Material for this exercise:
Lemma tidy_no_double_underscore b s :
  tidy b s = true → str_contains "__" s = false.
Proof.
  revert b. induction s as [|c s IH]; intros b; [done|].
  cbn [tidy str_contains startswith].
  destruct (is_alnum c) eqn:Hc.
  - intros Ht. rewrite (IH _ Ht), orb_false_r.
    destruct (Ascii.eqb_spec "_" c) as [<-|]; [done|done].
  - intros [_ Ht]%andb_true_iff. rewrite (IH _ Ht), orb_false_r.
    destruct s as [|c2 s]; [done|].
    apply tidy_head in Ht as [Hc2 _]. cbn [startswith].
    destruct (Ascii.eqb_spec "_" c2) as [<-|]; [done|]. by rewrite andb_false_r.
Qed.

(** X4: an identifier the sanitizer returns has no two underscores in a
    row and none at either end. *)
Theorem sanitize_identifier_underscores (n r : string) :
  _sanitize_identifier n = Ok r →
  str_contains "__" r = false
  ∧ lstrip_underscore r = r
  ∧ rstrip_underscore r = r.
Proof.
  intros (c' & r' & -> & Hc' & Ht)%sanitize_returns. split; [|split].
  - by apply (tidy_no_double_underscore true).
  - by apply spaced_lstrip, tidy_spaced.
  - by apply (tidy_rstrip true).
Qed.

Lemma sanitize_identifier_underscores_witness :
  str_contains "__" "a_b" = false
  ∧ lstrip_underscore "a_b" = "a_b"
  ∧ rstrip_underscore "a_b" = "a_b".
Proof. apply (sanitize_identifier_underscores "__a -- b__"). reflexivity. Defined.

Lemma str_filter_app p s1 s2 :
  str_filter p (s1 +:+ s2) = str_filter p s1 +:+ str_filter p s2.
Proof.
  induction s1 as [|c s1 IH]; [done|].
  change (String c s1 +:+ s2) with (String c (s1 +:+ s2)). simpl.
  rewrite IH. by destruct (p c).
Qed.

Lemma str_filter_all p s : all_chars p s = true → str_filter p s = s.
Proof.
  induction s as [|c s IH]; simpl; [done|].
  intros [-> Hs]%andb_true_iff. by rewrite IH.
Qed.

Lemma str_filter_sub b n :
  str_filter is_alnum (nonalphanum_sub b n) = str_filter is_alnum n.
Proof.
  revert b. induction n as [|c n IH]; intros b; simpl; [done|].
  destruct (is_alnum c) eqn:Hc; simpl.
  - by rewrite Hc, IH.
  - destruct b; simpl; by rewrite IH.
Qed.

Lemma str_filter_lstrip s :
  str_filter is_alnum (lstrip_underscore s) = str_filter is_alnum s.
Proof.
  induction s as [|c s IH]; simpl; [done|].
  destruct (is_underscore c) eqn:Hu; [|done].
  by rewrite IH, (underscore_not_alnum _ Hu).
Qed.

Lemma str_filter_rstrip s :
  str_filter is_alnum (rstrip_underscore s) = str_filter is_alnum s.
Proof.
  induction s as [|c s IH]; simpl; [done|].
  destruct (rstrip_underscore s) as [|c2 s2]; simpl in *.
  - rewrite <-IH. destruct (is_underscore c) eqn:Hu.
    + by rewrite (underscore_not_alnum _ Hu).
    + simpl. by destruct (is_alnum c).
  - by rewrite <-IH.
Qed.

(** X5: the sanitizer keeps the letters and digits of the name, in their
    order, and spells the first of them when it is a digit; it raises
    nothing when there is one. *)
Theorem sanitize_identifier_keeps_alnum (n : string) (c0 : ascii) (rest : string) :
  str_filter is_alnum n = String c0 rest →
  ∃ r, _sanitize_identifier n = Ok r
       ∧ str_filter is_alnum r
         = dict_get DIGIT_SPELLINGS c0 (String c0 EmptyString) +:+ rest.
Proof.
  intros Hn. unfold _sanitize_identifier.
  assert (str_filter is_alnum (strip_underscore (nonalphanum_sub false n))
          = String c0 rest) as Hid.
  { unfold strip_underscore.
    by rewrite str_filter_rstrip, str_filter_lstrip, str_filter_sub. }
  destruct (strip_sub_tidy n) as [He|Ht]; [by rewrite He in Hid|].
  destruct (strip_underscore (nonalphanum_sub false n)) as [|c1 rest1]; [done|].
  apply tidy_head in Ht as [Hc1 _]. simpl in Hid. rewrite Hc1 in Hid.
  injection Hid as -> <-. eexists. split; [done|].
  rewrite str_filter_app. f_equal.
  destruct (spelling_alnum c0 Hc1) as (c' & w & -> & Hc' & Hw).
  apply str_filter_all. simpl. by rewrite (alpha_alnum _ Hc'), Hw.
Qed.

Lemma sanitize_identifier_keeps_alnum_witness :
  ∃ r, _sanitize_identifier "3GPP  cell-id " = Ok r
       ∧ str_filter is_alnum r = "threeGPPcellid".
Proof.
  apply (sanitize_identifier_keeps_alnum "3GPP  cell-id " "3" "GPPcellid").
  reflexivity.
Defined.

(** ** The name views *)

Lemma ascii_lower_classes c :
  is_alnum (ascii_lower c) = is_alnum c
  ∧ is_alpha (ascii_lower c) = is_alpha c
  ∧ is_underscore (ascii_lower c) = is_underscore c
  ∧ is_upper (ascii_lower c) = false.
Proof. by_cases_on_char c. Qed.

Lemma ascii_upper_classes c :
  is_alnum (ascii_upper c) = is_alnum c
  ∧ is_alpha (ascii_upper c) = is_alpha c
  ∧ is_underscore (ascii_upper c) = is_underscore c
  ∧ is_lower (ascii_upper c) = false.
Proof. by_cases_on_char c. Qed.

Lemma ascii_upper_lower c :
  ascii_upper (ascii_lower c) = ascii_upper c
  ∧ ascii_lower (ascii_upper c) = ascii_lower c
  ∧ ascii_lower (ascii_lower c) = ascii_lower c.
Proof. by_cases_on_char c. Qed.

Lemma ascii_upper_alpha c : is_alpha c = true → is_upper (ascii_upper c) = true.
Proof. by_cases_on_char c. Qed.

Section str_map.
Context (f : ascii → ascii).
Hypothesis f_alnum : ∀ c, is_alnum (f c) = is_alnum c.
Hypothesis f_alpha : ∀ c, is_alpha (f c) = is_alpha c.
Hypothesis f_underscore : ∀ c, is_underscore (f c) = is_underscore c.

Lemma tidy_str_map b s : tidy b (str_map f s) = tidy b s.
Proof.
  revert b. induction s as [|c s IH]; intros b; simpl; [done|].
  by rewrite f_alnum, f_underscore, !IH.
Qed.

Lemma valid_identifier_str_map s :
  valid_identifier (str_map f s) = valid_identifier s.
Proof.
  destruct s as [|c s]; simpl; [done|].
  rewrite f_alpha, f_underscore. f_equal.
  induction s as [|c2 s IH]; simpl; [done|].
  by rewrite f_alnum, f_underscore, IH.
Qed.
End str_map.

Lemma tidy_str_lower b s : tidy b (str_lower s) = tidy b s.
Proof. apply tidy_str_map; intros c; apply ascii_lower_classes. Qed.

Lemma tidy_str_upper b s : tidy b (str_upper s) = tidy b s.
Proof. apply tidy_str_map; intros c; apply ascii_upper_classes. Qed.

Task statement: In the entries above, find each line that includes the string "startswith" and copy it.

Result:
  cbn [tidy str_contains startswith].
    apply tidy_head in Ht as [Hc2 _]. cbn [startswith].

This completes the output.